Every spring thereafter, labour unions paraded to commemorate the Toronto parade. The idea took hold and unions were holding annual parades to celebrate workers’ rights in cities across the country.
While there were rallies, strikes, and other protests in the US, labour parades were not held in the US until 1882. In that year, one of the founders of the American Federation of Labour, Peter J. McGuire, was asked to speak at a labour event in July. When he returned to the US, he organized a similar parade in New York City on September 5, 1882.
For many years after the 1882 parade, several organizations called for an official day to celebrate the labour movement. May 1 (a traditional holiday in Europe known as May Day), was initially a strongest candidate. It was partially chosen to commemorate the tragic Haymarket Affair of May 4, 1886, and was thereafter known as International Workers’ Day.
US President Grover Cleveland, however, was concerned that holding Labour Day on May 1 would keep the memory of Haymarket alive, and strengthen the socialist and anarchist movement.
He backed the September date, and on June 28, 1894 the first Monday in September became Labour Day in the US.
In Canada, a September Labour Day became an official holiday by decree of Prime Minister Sir John Thompson on July 23, 1894.
Here are some important milestones in Canadian labour history:
- Unions were decriminalized in Canada when Prime Minister John A. MacDonald passed the Trade Union Act in 1872, after the parade by the Toronto Printers Union mentioned above.
- The eight-hour work day was first called for in Britain by Robert Owen in 1810. The American Federation of Labour officially passed their resolution calling for an eight-hour work day on May 1, 1885. The struggle for a shorter work day began with the Nine Hour Movement in 1872, and by 1890, the Federation of Labour was calling for an eight-hour day in Canada. In the US, the Ford Motor Company implemented the eight hour day in 1914, and the Fair Labor Standards Act (part of the New Deal) gave workers in many industries the eight-hour day, although a few groups had won an eight-hour day as early as 1842. In Canada, it seems to vary by province. Ontario’s Hours of Work and Vacations With Pay Act of 1944 set maximum hours of work at 8 hours a day in some industries.
- Minimum wages were first implemented for women with the Minimum Wage Act of 1920.
- Child labour laws varied by province. Restrictions on what jobs children could do were implemented in some provinces early on. For example, in 1873 children couldn’t work in mines in Nova Scotia, with similar legislation following in BC in 1877. By the mid-1920s all provinces had legislation in place requiring children to attend school until the age of 14. By 1929 all provinces specifically excluded children from working in factories and mines.
- The weekend.
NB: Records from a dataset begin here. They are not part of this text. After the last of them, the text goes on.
(* ===== verification/Syscall.v ===== *)
(** * System calls (virtual-memory/userprog/syscall.c) *)
From S2P Require Import Prelude CInt Ext Interrupt Mmu PageDir Swap PageTable UserFiles Frame Page UserCall Exception UserMem.
From stdpp Require Import strings.
Open Scope Z_scope.

(** System call numbers ([lib/syscall-nr.h]). *)
Class SyscallNumbers := {
  SYS_HALT : Z; SYS_EXIT : Z; SYS_EXEC : Z; SYS_WAIT : Z; SYS_CREATE : Z; SYS_REMOVE : Z;
  SYS_OPEN : Z; SYS_FILESIZE : Z; SYS_READ : Z; SYS_WRITE : Z; SYS_SEEK : Z; SYS_TELL : Z;
  SYS_CLOSE : Z; SYS_MMAP : Z; SYS_MUNMAP : Z
}.

Definition syscall_numbers `{SyscallNumbers} : list Z :=
  [SYS_HALT; SYS_EXIT; SYS_EXEC; SYS_WAIT; SYS_CREATE; SYS_REMOVE; SYS_OPEN; SYS_FILESIZE; SYS_READ;
   SYS_WRITE; SYS_SEEK; SYS_TELL; SYS_CLOSE; SYS_MMAP; SYS_MUNMAP].

(** They are the constants of an [enum]. *)
Class SyscallNumbersLaws `{SyscallNumbers} : Prop := {
  syscall_numbers_differ : NoDup syscall_numbers;
  syscall_numbers_words : Forall in_u32 syscall_numbers
}.

(** What userprog/process.c offers to system calls. *)
Class ProcessCalls (S : Type) := {
  process_execute : list Z → call S Z;
  process_wait : Z → call S Z
}.

Definition STD_IN : Z := 0.
Definition STD_OUT : Z := 1.
Definition MIN_USER_FD : Z := 2.
Definition MAX_PUTBUF_LEN : Z := 300.

Section syscall.
Context `{Vaddr, !Pte, Selectors, KernelMemory, SyscallNumbers}.
Context {dev files : Type} `{BlockDevice dev, FileOps files, FileCalls files}.
Context `{ProcessCalls (sys dev files)}.
Implicit Types (s : sys dev files) (uaddr esp fd : Z) (f : Z).

Notation kcall := (call (sys dev files)).

(** A bound on the length of the strings of user programs. *)
Variable max_string : nat.

(** ** Checking user addresses *)

Definition is_valid_uaddr uaddr esp (write : bool) : kcall bool :=
  if negb (is_user_vaddr uaddr) then pure false
  else
    kaddr ← translate_user uaddr;
    match kaddr with
    | None => fetch uaddr esp write
    | Some _ =>
        if write then
          w ← vm_get (page_is_writable (pg_round_down uaddr));
          pure w
        else pure true
    end.

Definition sys_exit {A} (status : Z) : kcall A :=
  c ← get (λ s, u ← cur_proc s; deref (self u));
  modify (λ s, _ ← deref (child_heap s !! c);
               Ret (s <| child_heap ::= alter (λ c, c <| c_status := status |>) c |>));;
  thread_exit.

(** [if (!is_valid_uaddr (...)) sys_exit (-1);] *)
Definition check uaddr esp (write : bool) : kcall unit :=
  ok ← is_valid_uaddr uaddr esp write;
  if ok : bool then pure tt else sys_exit (-1).

(** The same for [n] consecutive bytes. *)
Fixpoint check_bytes (n : nat) uaddr esp (write : bool) : kcall unit :=
  match n with
  | O => pure tt
  | S n' => check uaddr esp write;; check_bytes n' (u32 (uaddr + 1)) esp write
  end.

(** The argument at [esp], and [esp] after it. *)
Definition grab_arg esp : kcall (Z * Z) :=
  check_bytes 4 esp 0 false;;
  arg ← load_word esp;
  pure (arg, u32 (esp + 4)).

(** ** File descriptors *)

Definition store_at s p : outcome file_store := deref (stores s !! p).

Definition create_fd (f : option Z) (mapped : bool) : kcall Z :=
  match f with
  | None => pure (-1)
  | Some f =>
      p ← malloc;
      match p with
      | None => pure (-1)
      | Some p =>
          fd ← get (λ s,
            u ← cur_proc s;
            match files_open u with
            | [] => Ret MIN_USER_FD
            | q :: _ => fs ← store_at s q; Ret (s32 (fs_fd fs + 1))
            end);
          modify (λ s, Ret (upd_cur (λ u, u <| files_open ::= cons p |>)
            (s <| stores ::= <[p := MkFileStore f fd mapped]> |>)));;
          pure fd
      end
  end.

(** The loop of [fd_to_file_store] over the rest [l] of the list: the entry that was
    looked at last is returned when none has the descriptor. *)
Fixpoint find_store (l : list Z) (last : option Z) fd s : outcome (option Z) :=
  match l with
  | [] => Ret last
  | p :: l' =>
      fs ← store_at s p;
      if fs_fd fs =? fd then Ret (Some p) else find_store l' (Some p) fd s
  end.

Definition fd_to_file_store fd : kcall (option Z) :=
  if fd <? MIN_USER_FD then pure None
  else get (λ s, u ← cur_proc s; find_store (files_open u) None fd s).

Definition fd_to_file fd : kcall (option Z) :=
  p ← fd_to_file_store fd;
  match p with
  | None => pure None
  | Some p => get (λ s, fs ← store_at s p; Ret (Some (fs_file fs)))
  end.

(** The [struct file_store] is unlinked, not freed. *)
Definition remove_fd fd : kcall (option Z) :=
  p ← fd_to_file_store fd;
  match p with
  | None => pure None
  | Some p =>
      modify (λ s, Ret (upd_cur (λ u, u <| files_open ::= list_remove p |>) s));;
      get (λ s, fs ← store_at s p; Ret (Some (fs_file fs)))
  end.

(** ** The calls *)

Definition sys_halt : kcall unit := power_off.

(** The loop of [sys_exec]: the string at [c] is valid up to its terminator. *)
Fixpoint check_string (fuel : nat) c esp : kcall unit :=
  match fuel with
  | O => λ _, Stuck
  | S fuel' =>
      b ← load_byte c;
      if b =? 0 then pure tt
      else check (u32 (c + 1)) esp false;; check_string fuel' (u32 (c + 1)) esp
  end.

Definition sys_exec cmd_line esp : kcall Z :=
  check cmd_line esp false;;
  check_string max_string cmd_line esp;;
  name ← load_string max_string cmd_line;
  process_execute name.

Definition sys_wait (pid : Z) : kcall Z := process_wait pid.

Definition sys_create file (initial_size : Z) esp : kcall bool :=
  check file esp false;;
  name ← load_string max_string file;
  fs_do (filesys_create name (s32 initial_size)).

Definition sys_remove file esp : kcall bool :=
  check file esp false;;
  name ← load_string max_string file;
  fs_do (filesys_remove name).

Definition sys_open file esp : kcall Z :=
  check file esp false;;
  name ← load_string max_string file;
  f ← fs_do (filesys_open name);
  create_fd f false.

Definition sys_filesize fd : kcall Z :=
  f ← fd_to_file fd;
  match f with
  | None => sys_exit (-1)
  | Some f => file_length_of f
  end.

(** [input_getc] waits for a key. *)
Definition input_getc : kcall Z := λ s,
  match keys s with
  | [] => Stuck
  | c :: l => Ret (Val c, s <| keys := l |>)
  end.

Definition sys_read fd buffer (size : Z) esp : kcall Z :=
  ok ← (if fd =? STD_OUT then pure false else is_valid_uaddr buffer esp true);
  if negb ok then sys_exit (-1)
  else if fd =? STD_IN then input_getc
  else
    check_bytes (Z.to_nat size) buffer esp true;;
    f ← fd_to_file fd;
    match f with
    | None => pure (-1)
    | Some f =>
        b ← fs_do (file_read f (s32 size));
        store_bytes b buffer;;
        pure (Z.of_nat (length b))
    end.

Definition putbuf buffer (n : Z) : kcall unit :=
  b ← load_bytes (Z.to_nat n) buffer;
  modify (λ s, Ret (s <| console ::= λ c, c ++ b |>)).

(** The loop of [sys_write] for the console, [remaining] bytes to go. *)
Fixpoint putbuf_loop (fuel : nat) buffer (remaining : Z) : kcall unit :=
  match fuel with
  | O => λ _, Stuck
  | S fuel' =>
      if MAX_PUTBUF_LEN <? remaining then
        putbuf buffer MAX_PUTBUF_LEN;;
        putbuf_loop fuel' buffer (u32 (remaining - MAX_PUTBUF_LEN))
      else putbuf buffer remaining
  end.

Definition sys_write fd buffer (size : Z) esp : kcall Z :=
  ok ← (if fd =? STD_IN then pure false else is_valid_uaddr buffer esp false);
  if negb ok then sys_exit (-1)
  else
    check_bytes (Z.to_nat size) buffer esp false;;
    if fd =? STD_OUT then
      putbuf_loop (S (Z.to_nat (size / MAX_PUTBUF_LEN))) buffer size;;
      pure (s32 size)
    else
      f ← fd_to_file fd;
      match f with
      | None => pure (-1)
      | Some f =>
          b ← load_bytes (Z.to_nat size) buffer;
          fs_do (file_write f b)
      end.

Definition sys_seek fd (position : Z) : kcall unit :=
  f ← fd_to_file fd;
  match f with
  | None => pure tt
  | Some f => fs_do (λ fs, (tt, file_seek f (s32 position) fs))
  end.

Definition sys_tell fd : kcall Z :=
  f ← fd_to_file fd;
  match f with
  | None => pure (u32 (-1))
  | Some f => vm_get (λ w, Ret (u32 (file_tell f (vfiles w))))
  end.

Definition sys_close fd : kcall unit :=
  f ← remove_fd fd;
  match f with
  | None => sys_exit (-1)
  | Some _ => pure tt
  end.

(** The pages [addr + i * PGSIZE], for [n] values of [i] from [i] on: whether one of
    them is in the table, and mapping them. *)
Fixpoint some_in_table (n : nat) (i addr : Z) : kcall bool :=
  match n with
  | O => pure false
  | S n' =>
      b ← vm_get (page_in_table (u32 (addr + i * PGSIZE)));
      if b : bool then pure true else some_in_table n' (i + 1) addr
  end.

Fixpoint map_pages (n : nat) (i addr f : Z) : kcall bool :=
  match n with
  | O => pure true
  | S n' =>
      mem ← malloc;
      ok ← vm_do (page_set_file mem (u32 (addr + i * PGSIZE)) f (i * PGSIZE));
      if negb ok then pure false else map_pages n' (i + 1) addr f
  end.

Definition sys_mmap fd addr : kcall Z :=
  if (fd =? 0) || (fd =? 1) || (addr =? 0) || negb (pg_ofs addr =? 0) then pure (-1)
  else
    f ← fd_to_file fd;
    match f with
    | None => sys_exit (-1)
    | Some f =>
        len ← file_length_of f;
        if len =? 0 then pure (-1)
        else
          len ← file_length_of f;
          let num_pages := Z.quot (s32 (len + (PGSIZE - 1))) PGSIZE in
          b ← some_in_table (Z.to_nat num_pages) 0 addr;
          if b : bool then pure (-1)
          else
            f' ← fs_do (file_reopen f);
            match f' with
            | None => pure (-1)
            | Some f' =>
                ok ← map_pages (Z.to_nat num_pages) 0 addr f';
                if negb ok then pure (-1)
                else
                  mapid ← create_fd (Some f') true;
                  if mapid =? -1 then pure (-1) else pure mapid
            end
    end.

(** [page_unmap]: every page of the table is visited at most once. *)
Definition unmap_file (f : Z) : kcall unit :=
  n ← vm_get (λ w, t ← thread_current w; Ret (S (length (sup_page_table t))));
  vm_do (λ w, w' ← page_unmap n f w; Ret (tt, w')).

Definition sys_munmap (mapping : Z) : kcall unit :=
  f ← fd_to_file mapping;
  match f with
  | None => pure tt
  | Some f =>
      unmap_file f;;
      remove_fd mapping;;
      fs_do (λ fs, (tt, file_close (Some f) fs))
  end.

(** ** Dispatch *)

Definition bool_word (b : bool) : Z := if b then 1 else 0.

(** What [printf ("system call! %d\n", number)] prints. *)
Variable unknown_message : Z → list Z.

(** The value for [f->eax], if the call sets it. *)
Definition dispatch (number esp esp_original : Z) : kcall (option Z) :=
  if number =? SYS_HALT then sys_halt;; pure None
  else if number =? SYS_EXIT then
    '(status, _) ← grab_arg esp; sys_exit (s32 status)
  else if number =? SYS_EXEC then
    '(cmd_line, _) ← grab_arg esp; r ← sys_exec cmd_line esp_original; pure (Some r)
  else if number =? SYS_WAIT then
    '(pid, _) ← grab_arg esp; r ← sys_wait (s32 pid); pure (Some r)
  else if number =? SYS_CREATE then
    '(file, esp) ← grab_arg esp; '(initial_size, _) ← grab_arg esp;
    r ← sys_create file initial_size esp_original; pure (Some (bool_word r))
  else if number =? SYS_REMOVE then
    '(file, _) ← grab_arg esp; r ← sys_remove file esp_original; pure (Some (bool_word r))
  else if number =? SYS_OPEN then
    '(file, _) ← grab_arg esp; r ← sys_open file esp_original; pure (Some r)
  else if number =? SYS_FILESIZE then
    '(fd, _) ← grab_arg esp; r ← sys_filesize (s32 fd); pure (Some r)
  else if number =? SYS_READ then
    '(fd, esp) ← grab_arg esp; '(buffer, esp) ← grab_arg esp; '(size, _) ← grab_arg esp;
    r ← sys_read (s32 fd) buffer size esp_original; pure (Some r)
  else if number =? SYS_WRITE then
    '(fd, esp) ← grab_arg esp; '(buffer, esp) ← grab_arg esp; '(size, _) ← grab_arg esp;
    r ← sys_write (s32 fd) buffer size esp_original; pure (Some r)
  else if number =? SYS_SEEK then
    '(fd, esp) ← grab_arg esp; '(position, _) ← grab_arg esp;
    sys_seek (s32 fd) position;; pure None
  else if number =? SYS_TELL then
    '(fd, _) ← grab_arg esp; r ← sys_tell (s32 fd); pure (Some r)
  else if number =? SYS_CLOSE then
    '(fd, _) ← grab_arg esp; sys_close (s32 fd);; pure None
  else if number =? SYS_MMAP then
    '(fd, esp) ← grab_arg esp; '(addr, _) ← grab_arg esp;
    r ← sys_mmap (s32 fd) addr; pure (Some r)
  else if number =? SYS_MUNMAP then
    '(mapping, _) ← grab_arg esp; sys_munmap (s32 mapping);; pure None
  else modify (λ s, Ret (s <| console ::= λ o, o ++ unknown_message number |>));; thread_exit.

Definition syscall_handler (f : intr_frame) : kcall intr_frame :=
  let esp := esp f in
  (if esp =? 0 then sys_exit (-1) else pure tt);;
  let esp_original := esp in
  '(number, esp) ← grab_arg esp;
  r ← dispatch number esp esp_original;
  pure (match r with
        | Some v => f <| eax := u32 v |>
        | None => f
        end).
End syscall.

(** [syscall_init]: an interrupt that user code may raise, with interrupts on. *)
Definition syscall_init {H} (SEL_KCSEG : Z) (intr_stubs : Z → Z) (handler : H)
    (s : idt_state H) : outcome (idt_state H) :=
  intr_register_int SEL_KCSEG intr_stubs 48 3 INTR_ON handler "syscall" s.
Western workers originally had only one official day off: Sunday. It seems however, that many were skipping work Mondays informally if they could get away with it. In the US and Canada, many employers officially cut their work schedules to five days during the Depression. Again, the Fair Labor Standards Act of 1938 for the US. Canada and Britain followed suit in 1955.
- Unemployment insurance. In Canada, we won unemployment insurance in 1940 (behind almost every other Western country).
- Safety Standards. Ontario’s Industrial Safety Act of 1964 enshrined safety standards after the Hogg’s Hollow Disaster of March 17, 1960, in which five Italian Canadian workers were killed when the a fire broke out in the tunnel they were working on and it collapsed. The Act was followed by the Canada Labour (Safety) Code of 1966 -1967.
- Paid maternity leave has only been law in Canada since 1971.
Labour Day – Not Just Another Holiday
This Labour Day, consider going downtown to cheer on the unions and other workers’ groups who make the time to march. If you can’t do that, take a moment of silence to thank those who fought for the rights you enjoy.
One thing is clear: as the political climate becomes more polarized, the history of the labour movement is far from over.